Active vs Passive Funds

The latest report from Standard and Poors (S&P) reveals that more than half of active equity managers failed to beat the market.
The S&P SPIVA scorecard assesses how well expert teams, known as active fund managers, performed against a straightforward measure—the performance of the market itself, represented by the market index. In the first half of 2023, 55% of these funds underperformed the S&P/ASX 200, a key Australian stock market index. This underperformance rate increased to a staggering 81% over 15 years.
Active fund managers are experts who meticulously select which investments (stocks or other assets) to make, hoping that their choices will outperform the market. Think of them as professionals actively managing your investments with the goal of achieving higher returns.
Index funds involve investing in the entire market, spreading your risk and reducing the chance of significant mistakes. They typically charge lower fees because they don't need to make complex investment choices like active managers. Instead, they aim to match the average performance of the market, which, as revealed in the S&P 500 scorecard, often surpasses what active managers achieve.
Why Active Funds Often Fall Short:
Active fund managers face challenges that often limit their ability to outperform the market:
Fees:
- Fees: Active managers charge higher fees for their expertise, which can eat into your investment returns.
- Market Efficiency: Today's markets are highly efficient, this means that most information about a stock is already reflected in its price. This makes it challenging for active managers to identify hidden opportunities.
- Herd Behavior: Active managers may feel pressured to follow popular investment trends rather than making independent, well-researched decisions.
- Overtrading: Some active managers may engage in excessive trading, incurring transaction costs and taxes that eat into returns.
- Concentration: Some managers bet heavily on a few investments, making your returns vulnerable if those investments don't perform well.
When Should You Consider Active Funds?
While index funds are generally a solid choice, there are situations when active managers may provide value, particularly in less efficient markets or during turbulent times like market downturns.

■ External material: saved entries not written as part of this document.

(** The libraries. *)
Class IngestHost := {
  parse_document_with_locations : pystr -> pystr -> res parse_error ParsedDocument;
  build_extraction_diagnostics : pystr -> pystr -> ParsedDocument -> res parse_error json;
  sha256 : pystr -> pystr;
  (** [json.dumps] of the rows of a revision *)
  dumps_revision : list (Z * pystr * Z * Z) -> pystr;
  (** the hashes of the parser and the chunker and the parser's dependency, where
      the build has them *)
  build_metadata : option pystr -> option (pystr * pystr * json)
}.

Section ingest.
Context `{Unicode} `{MediaHost} `{IngestHost}.
Variable cf : config.

Notation M := (M world).

Definition is_media (mime : pystr) : bool := mem (normalized_mime mime) (AUDIO_MIME_TYPES ++ VIDEO_MIME_TYPES).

In retirement, securing your investments while ensuring a steady income is paramount. The latest S&P SPIVA scorecard reminds us that even smart and well-paid active fund managers can struggle to outperform the market. Index funds offer a straightforward and prudent way to participate in the financial markets, especially if you're seeking safety and cost-effectiveness. Nevertheless, it's crucial to remember that there are times when an active manager could assist you in navigating specific investment challenges. Ultimately, the key is to find the right balance for your retirement goals and financial peace of mind.
Reference: https://www.spglobal.com/spdji/en/spiva/article/spiva-australia/
This blog contains general and factual information and does not take into account anyone's individual objectives, financial situation, needs or tax circumstances. We strongly recommend you contact one of our Advisers if you would like personal advice.
Redpoint Investment Holdings Pty Ltd (trading as CY Financial Advice), is a corporate authorised representative (No. 378099) of CY Financial Services (AFSL No. 509648)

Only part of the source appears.